Supplied data below:
(** The frames after the to-many step has bound [accessor_name] and [qs]. *)
Definition bound_frames (fid : nat) (a : string) (qs : list loc)
  (frs : list frame) : list frame :=
  alter (fun fr => Frame (fr_obj fr) (fr_accessor_name fr) (Some qs)) fid
    (alter (fun fr => Frame (fr_obj fr) (Some a) (fr_qs fr)) fid frs).

(** The attribute a relationship step may assign on the owning object. *)
Definition written_by (cls : resource_class) (kv : string * rel_data)
  : option string :=
  match dict_get (fst kv) (relationships cls) with
  | None => None
  | Some rel =>
      if collection rel then Some "save_relationships"
      else match get_field (model cls) (attr_of (fst kv) rel) with
           | Some f => Some (f_attname f)
           | None => None
           end
  end.

(** Up to [r = cls(obj)]: the object, the attribute loop, and the frame the
    relationship loop runs in. *)
Definition populate_begin (cls : resource_class) (data : payload)
  (obj : option loc) : M state (loc * nat) :=
  let* obj := match obj with
              | Some o => ret o
              | None => alloc (model_init (model cls))
              end in
  let* fid := new_frame obj in
  let* attrs := match p_attributes data with
                | Some a => ret a
                | None => raise (KeyError "attributes")
                end in
  for_each attrs (populate_attribute cls obj) ;;
  ret (obj, fid).

Definition populate `{Store} (cls : resource_class) (data : payload)
  (obj : option loc) : M state Resource :=
  let* started := populate_begin cls data obj in
  for_each (default [] (p_relationships data))
           (populate_relationship cls (snd started) (fst started)) ;;
  ret (mkResource cls (VRef (fst started))).

(** Modelled from the spec: the collection accessor's [add], which is not in
    this module, appends the targets to the parent's collection. *)
Definition manager_add (members qs : list loc) : list loc := members ++ qs.

(** The nested [save(self, parent=None)] of the frame [fid]. *)
Definition save (fid : nat) (self parent : value) : M state unit :=
  let* fr := fun st => match frames st !! fid with
                       | Some fr => (Ok fr, st)
                       | None => (Raise (NameError "obj"), st)
                       end in
  let parent := match parent with VNone => VRef (fr_obj fr) | _ => parent end in
  let* accessor_name := match fr_accessor_name fr with
                        | Some a => ret a
                        | None => raise (NameError "accessor_name")
                        end in
  let* m := getattr parent accessor_name in
  let* qs := match fr_qs fr with
             | Some qs => ret qs
             | None => raise (NameError "qs")
             end in
  match m, parent with
  | VManager members, VRef p =>
      setattr p accessor_name (VManager (manager_add members qs))
  | _, _ => raise (AttributeError "add")
  end.

(** [obj.save_relationships(self, parent)] *)
Definition call_save_relationships (obj : loc) (self parent : value)
  : M state unit :=
  let* f := getattr (VRef obj) "save_relationships" in
  match f with
  | VFunc fid => save fid self parent
  | _ => raise TypeError
  end.

(** ** [Resource.get_identifier] and [Resource.get_self_link] *)

Definition rbind {A B} (r : result A) (k : A -> result B) : result B :=
  match r with
  | Ok a => k a
  | Raise e => Raise e
  end.
Notation "'let?' x ':=' r 'in' k" := (rbind r (fun x => k))
  (at level 10, x pattern, r at level 100, k at level 200) : py_scope.

(** [self.id], the property of the subclass. *)
Definition resource_id (h : gmap loc (gmap string value)) (self : Resource)
  : result value :=
  read_attr h (r_obj self) (id_attr (r_cls self)).

Definition get_identifier (h : gmap loc (gmap string value)) (self : Resource)
  : result (dict doc) :=
  let? i := resource_id h self in
  Ok [("type", DVal (VStr (api_type (r_cls self))));
      ("id", DVal (VStr (str i)))].

Definition unbound_message : string :=
  "cannot generate link without being bound to a viewset".

(** The nested [resolve(r)].  Its state is the pair of the variables
    [kwargs] and [obj] of the enclosing [get_self_link]. *)
Fixpoint resolve (h : gmap loc (gmap string value)) (self_obj : value)
  (r : resource_class) : M (dict string * value) unit :=
  match bound_viewset r with
  | None => raise (RuntimeError unbound_message)
  | Some viewset =>
      match parent viewset with
      | Some p => resolve h self_obj p
      | None => ret tt
      end ;;
      let* obj := gets snd in
      let* obj := match obj with
                  | VNone => ret self_obj
                  | _ => lift (read_attr h obj (lookup_field (url viewset)))
                  end in
      modify (fun s => (fst s, obj)) ;;
      let* i := lift (resource_id h (mkResource r obj)) in
      modify (fun s => (dict_set (lookup_field (url viewset)) (str i) (fst s), snd s))
  end.

Definition get_self_link `{Router} (h : gmap loc (gmap string value))
  (self : Resource) (req : option request) : result string :=
  match resolve h (r_obj self) (r_cls self) ([], VNone) with
  | (Raise e, _) => Raise e
  | (Ok _, (kwargs, _)) =>
      match bound_viewset (r_cls self) with
      | None => Raise (AttributeError "url")
      | Some viewset =>
          match reverse (base_name (url viewset) +:+ "-detail") kwargs with
          | None => Raise NoReverseMatch
          | Some u =>
              match req with
              | Some rq => Ok (build_absolute_uri rq u)
              | None => Ok u
              end
          end
      end
  end.

(** What [resolve(r)] does at one level once the parent levels are done. *)
Definition resolve_level (h : gmap loc (gmap string value)) (self_obj : value)
  (r : resource_class) (viewset : viewset) : M (dict string * value) unit :=
  let* obj := gets snd in
  let* obj := match obj with
              | VNone => ret self_obj
              | _ => lift (read_attr h obj (lookup_field (url viewset)))
              end in
  modify (fun s => (fst s, obj)) ;;
  let* i := lift (resource_id h (mkResource r obj)) in
  modify (fun s => (dict_set (lookup_field (url viewset)) (str i) (fst s), snd s)).

(** Every class from [r] up to the root of its viewsets is bound. *)
Fixpoint chain_bound (r : resource_class) : bool :=
  match bound_viewset r with
  | None => false
  | Some viewset =>
      match parent viewset with
      | Some p => chain_bound p
      | None => true
      end
  end.

(** The bound classes from the root down to [r], each with its viewset. *)
Fixpoint chain (r : resource_class) : list (resource_class * viewset) :=
  match bound_viewset r with
  | None => []
  | Some viewset =>
      match parent viewset with
      | Some p => chain p
      | None => []
      end ++ [(r, viewset)]
  end.

(** ** [resolve_include] *)

(** Modelled from the spec: the include set is not in this module.  It
    carries the requested paths and accumulates resources keyed by
    Identifier; adding a resource whose identifier is present does nothing,
    and the members stay in insertion order. *)
Record Included := mkIncluded {
  paths : list string;
  members : list Resource }.

(** Modelled from the spec: the key of a member, its Identifier (type and
    id as a string); a resource whose id cannot be read has no key. *)
Definition identifier_key (h : gmap loc (gmap string value)) (r : Resource)
  : option (string * string) :=
  match resource_id h r with
  | Ok i => Some (api_type (r_cls r), str i)
  | Raise _ => None
  end.

(** Modelled from the spec: [included.add(resource)], idempotent on the
    Identifier, insertion order kept. *)
Definition included_add (h : gmap loc (gmap string value)) (r : Resource)
  : M Included unit :=
  modify (fun inc =>
    if decide (identifier_key h r ∈ map (identifier_key h) (members inc))
    then inc
    else mkIncluded (paths inc) (members inc ++ [r])).

(** The [path] argument: a string, or the empty list the code passes on
    when the path had no dot. *)
Inductive path_arg :=
  | PathStr (s : string)
  | PathEmptyList.

Definition path_size (p : path_arg) : nat :=
  match p with
  | PathStr s => S (String.length s)
  | PathEmptyList => 0
  end.

(** The [rest] the next call gets: the text after the first dot, or the
    empty list. *)
Definition rest_of (s : string) : path_arg :=
  match snd (split_dot s) with
  | Some rest => PathStr rest
  | None => PathEmptyList
  end.

Definition undeclared_message (head : string) : string :=
  "'" +:+ head +:+ "' is not a valid relationship to include".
End of Supplied data.
### Exercise description
If a line in the entries holds the string "rbind", copy it.

### The completed task
Definition rbind {A B} (r : result A) (k : A -> result B) : result B :=
Notation "'let?' x ':=' r 'in' k" := (rbind r (fun x => k))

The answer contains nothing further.